「あの、策作さんは? 賢作さんは、向こうに、彼の岸に、帰らなくてもいいんですか?」
「って、安達ケ原さん、どういうこと? 僕は賢作ではなく、絢斗だけど」
「ケント、さん?」
あたしが、佐熊山賢作さんだと思っていた人は、策作じいさんの孫、佐熊山絢斗さんだった。

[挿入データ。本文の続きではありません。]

(** X4. On a loop, with the arguments in shape and a numeric option, the
    value identifier plays no part. A null expression or one that is no
    integer constant gives no record and the invalid-value error at the
    value's location; a constant that fits a 32-bit int is accepted exactly
    from 1 upwards, and the record then carries that very value. *)
Theorem handleLoopHintAttr_numeric_in_range `{ClangEnv}
    (St : Stmt) (A : AttributeList) (Range : SourceRange) (S : Sema)
    (L : SourceLocation) (Name : string) (VL : IdentifierLoc)
    (E : option Expr) (rest : list ArgsUnion) :
  isLoopStmtClass (getStmtClass St) = true ->
  Args A = ArgIdent (Some (mkIdentifierLoc L (Some Name)))
           :: ArgIdent (Some VL) :: ArgExpr E :: rest ->
  isEnableOption (OptionSwitch Name) = false ->
  (E = None \/ (exists E', E = Some E' /\ isIntegerConstantExpr E' = None) ->
   handleLoopHintAttr St A Range S =
     Returns None
       (addDiags S [mkDiagnostic (Loc VL) err_pragma_loop_invalid_value []])) /\
  (forall E' ValueAPS,
      E = Some E' ->
      isIntegerConstantExpr E' = Some ValueAPS ->
      fits_int (getSExtValue ValueAPS) ->
      handleLoopHintAttr St A Range S =
        if (1 <=? getSExtValue ValueAPS)%Z
        then Returns
               (Some (LoopHintAttr (getRange A) (OptionSwitch Name)
                        (getSExtValue ValueAPS) true))
               (addNodes S
                  [NodeAttr (LoopHintAttr (getRange A) (OptionSwitch Name)
                               (getSExtValue ValueAPS) true)])
        else Returns None
               (addDiags S
                  [mkDiagnostic (Loc VL) err_pragma_loop_invalid_value []])).
Proof.
  intros HL HA HE.
  rewrite (handleLoopHintAttr_run St A Range S L Name VL E rest HL HA).
  split.
  - intros Hmiss.
    now rewrite (loopHintValue_numeric_missing _ (Ident VL) E HE Hmiss).
  - intros E' ValueAPS -> HC Hfit.
    rewrite (loopHintValue_numeric_fits _ (Ident VL) E' ValueAPS HE HC Hfit).
    now destruct (1 <=? getSExtValue ValueAPS)%Z.
Qed.

Lemma handleLoopHintAttr_numeric_in_range_witness :
  handleLoopHintAttr (PlainStmt ForStmtClass 60)
      (loopHintAt (mkSourceRange 20 47) "vectorize_width"
         (Some "enable"%string) (Some (IntegerLiteral 2147483647)))
      (mkSourceRange 20 47) (emptySema []) =
    Returns
      (Some (LoopHintAttr (mkSourceRange 20 47) VectorizeWidth 2147483647 true))
      (mkSema (mkFunctionScopeInfo []) []
         [NodeAttr
            (LoopHintAttr (mkSourceRange 20 47) VectorizeWidth 2147483647
               true)]).
Proof.
  refine (proj2
            (handleLoopHintAttr_numeric_in_range (H := LitEnv)
               (PlainStmt ForStmtClass 60)
               (loopHintAt (mkSourceRange 20 47) "vectorize_width"
                  (Some "enable"%string) (Some (IntegerLiteral 2147483647)))
               (mkSourceRange 20 47) (emptySema [])
               20 "vectorize_width"%string
               (mkIdentifierLoc 21 (Some "enable"%string))
               (Some (IntegerLiteral 2147483647)) [] eq_refl eq_refl eq_refl)
            (IntegerLiteral 2147483647) 2147483647%Z eq_refl eq_refl _).
  unfold fits_int; simpl; lia.
Defined.

(** ** The dispatcher and the binder *)

(** A record fits the statement it was accepted on. *)
Lemma isa_NullStmt_not_loop St :
  isa_NullStmt St = true -> isLoopStmtClass (getStmtClass St) = false.
Proof.
  unfold isa_NullStmt. now destruct (getStmtClass St).
Qed.

Lemma handleFallThroughAttr_accepts `{ClangEnv} St A Range S a S' :
  handleFallThroughAttr St A Range S = Returns (Some a) S' ->
  isa_NullStmt St = true /\
  a = FallThroughAttr (getRange A) (getAttributeSpellingListIndex A).
Proof.
  unfold handleFallThroughAttr.
  destruct (isa_NullStmt St); simpl.
  - unfold bind, getSema.
    destruct (bool_decide (SwitchStack (getCurFunction S) = []));
      unfold bind, Diag, allocate, ret; [discriminate|].
    intros [= <- _]. now split.
  - unfold bind, Diag, ret.
    destruct (isa_SwitchCase St); discriminate.
Qed.

Lemma recordOf_accepts `{ClangEnv} St Range S A a :
  recordOf St Range S A = Some a ->
  recordOk a /\
  isa_NullStmt St = negb (isa_LoopHintAttr a) /\
  isLoopStmtClass (getStmtClass St) = isa_LoopHintAttr a.
Proof.
  unfold recordOf, ProcessStmtAttribute.
  destruct (getKind A).
  - discriminate.
  - destruct (handleFallThroughAttr St A Range S) as [r S'|f] eqn:Hrun;
      [|discriminate].
    intros ->. destruct (handleFallThroughAttr_accepts _ _ _ _ _ _ Hrun)
      as [HN ->].
    simpl. rewrite HN, (isa_NullStmt_not_loop St HN). now repeat split.
  - destruct (handleLoopHintAttr St A Range S) as [r S'|f] eqn:Hrun;
      [|discriminate].
    intros ->. destruct (handleLoopHintAttr_accepts _ _ _ _ _ _ Hrun)
      as (HL & (Option & v & -> & Hv) & _).
    simpl. rewrite HL. repeat split; [assumption|].
    destruct (isa_NullStmt St) eqn:HN; [|reflexivity].
    rewrite (isa_NullStmt_not_loop St HN) in HL. discriminate.
  - discriminate.
Qed.

(** X5. An attribute the dispatcher can process is either accepted in
    silence or turned down with a diagnostic, never both and never
    neither: the run appends no diagnostic exactly when it returns a
    record, at most two otherwise, allocates the record and nothing
    else, and leaves the function scope alone. *)
Theorem ProcessStmtAttribute_diagnosed `{ClangEnv}
    (St : Stmt) (A : AttributeList) (Range : SourceRange) (S : Sema) :
  processable St A ->
  exists r ds,
    ProcessStmtAttribute St A Range S =
      Returns r (addNodes (addDiags S ds) (nodesOf r)) /\
    (r = None <-> ds <> []) /\
    length ds <= 2.
Proof.
  intros Hok. unfold ProcessStmtAttribute.
  destruct (getKind A) eqn:HK.
  - eexists None, [_]. rewrite addNodes_nil.
    split; [reflexivity|]. split; [now split|simpl; lia].
  - unfold handleFallThroughAttr.
    destruct (isa_NullStmt St); simpl.
    + unfold bind, getSema.
      destruct (bool_decide (SwitchStack (getCurFunction S) = [])).
      * eexists None, [_]. rewrite addNodes_nil.
        split; [reflexivity|]. split; [now split|simpl; lia].
      * eexists (Some _), []. rewrite addDiags_nil.
        split; [reflexivity|].
        split; [split; [discriminate|intros HF; now contradiction HF]|].
        simpl; lia.
    + destruct (isa_SwitchCase St).
      * eexists None, [_; _]. rewrite addNodes_nil. split.
        { unfold bind, Diag, ret, addDiags; simpl. now rewrite <- app_assoc. }
        split; [now split|simpl; lia].
      * eexists None, [_]. rewrite addNodes_nil.
        split; [reflexivity|]. split; [now split|simpl; lia].
  - destruct (isLoopStmtClass (getStmtClass St)) eqn:HL.
    + destruct (Hok HK HL) as (L & Name & VL & E & rest & HA).
      rewrite (handleLoopHintAttr_run St A Range S L Name VL E rest HL HA).
      destruct (loopHintValue (OptionSwitch Name) (Ident VL) E) as [id|v].
      * eexists None, [_]. rewrite addNodes_nil.
        split; [reflexivity|]. split; [now split|simpl; lia].
      * eexists (Some _), []. rewrite addDiags_nil.
        split; [reflexivity|].
        split; [split; [discriminate|intros HF; now contradiction HF]|].
        simpl; lia.
    + rewrite (handleLoopHintAttr_nonloop St A Range S HL).
      eexists None, [_]. rewrite addNodes_nil.
      split; [reflexivity|]. split; [now split|simpl; lia].
  - eexists None, [_]. rewrite addNodes_nil.
    split; [reflexivity|]. split; [now split|simpl; lia].
Qed.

昨年亡くなったしのさんと、その後を追うように、今年亡くなった策作じいさん、ふたりの新盆の行事をきっちりやり遂げたくて、ここ、花盛り町大字細八字猪甲乙にやって来たそうだ。
「ほんとうは、父が来るはずだった」
そうだが、来るはずだったおとうさんは、
「前日に階段を踏み外し、足をねん挫して、全治1週間」
泣く泣く、帰郷をあきらめたんだ、と絢斗さんは教えてくれた。
「精霊舟は、新盆を迎えた家のものと地域の人たちで編み上げるんだ。だから、ぼくも、」
絢斗さんの姿がほとんど見られなかったのは、舟を編んでいたからだ。
ユーレイは・・・、策作じいさんの方だったんだ・・・。
「・・・ほんとに、ほんとに、策作さんは、今年?」
驚いて、出なかった声を、やっと、しぼり出す。
「うん」
「・・・でも、お仏間に、策作さんの写真、飾ってなかった・・・」
「おじいさんは、それはみごとに舟を編む人で、毎年、舟編みの行事に参加していたから、仲間の人たちがさみしがって・・・」
写真で参加していたそうだ。
あんなことや、こんなことを聞き、あたしは、やっと、理解できた。
でも、理解はできても、信じられないよ。
策作じいさん、あまりにも普通にいたから。
一緒に過ごした3日間、不思議な感じは、ぜんぜんしなかったから。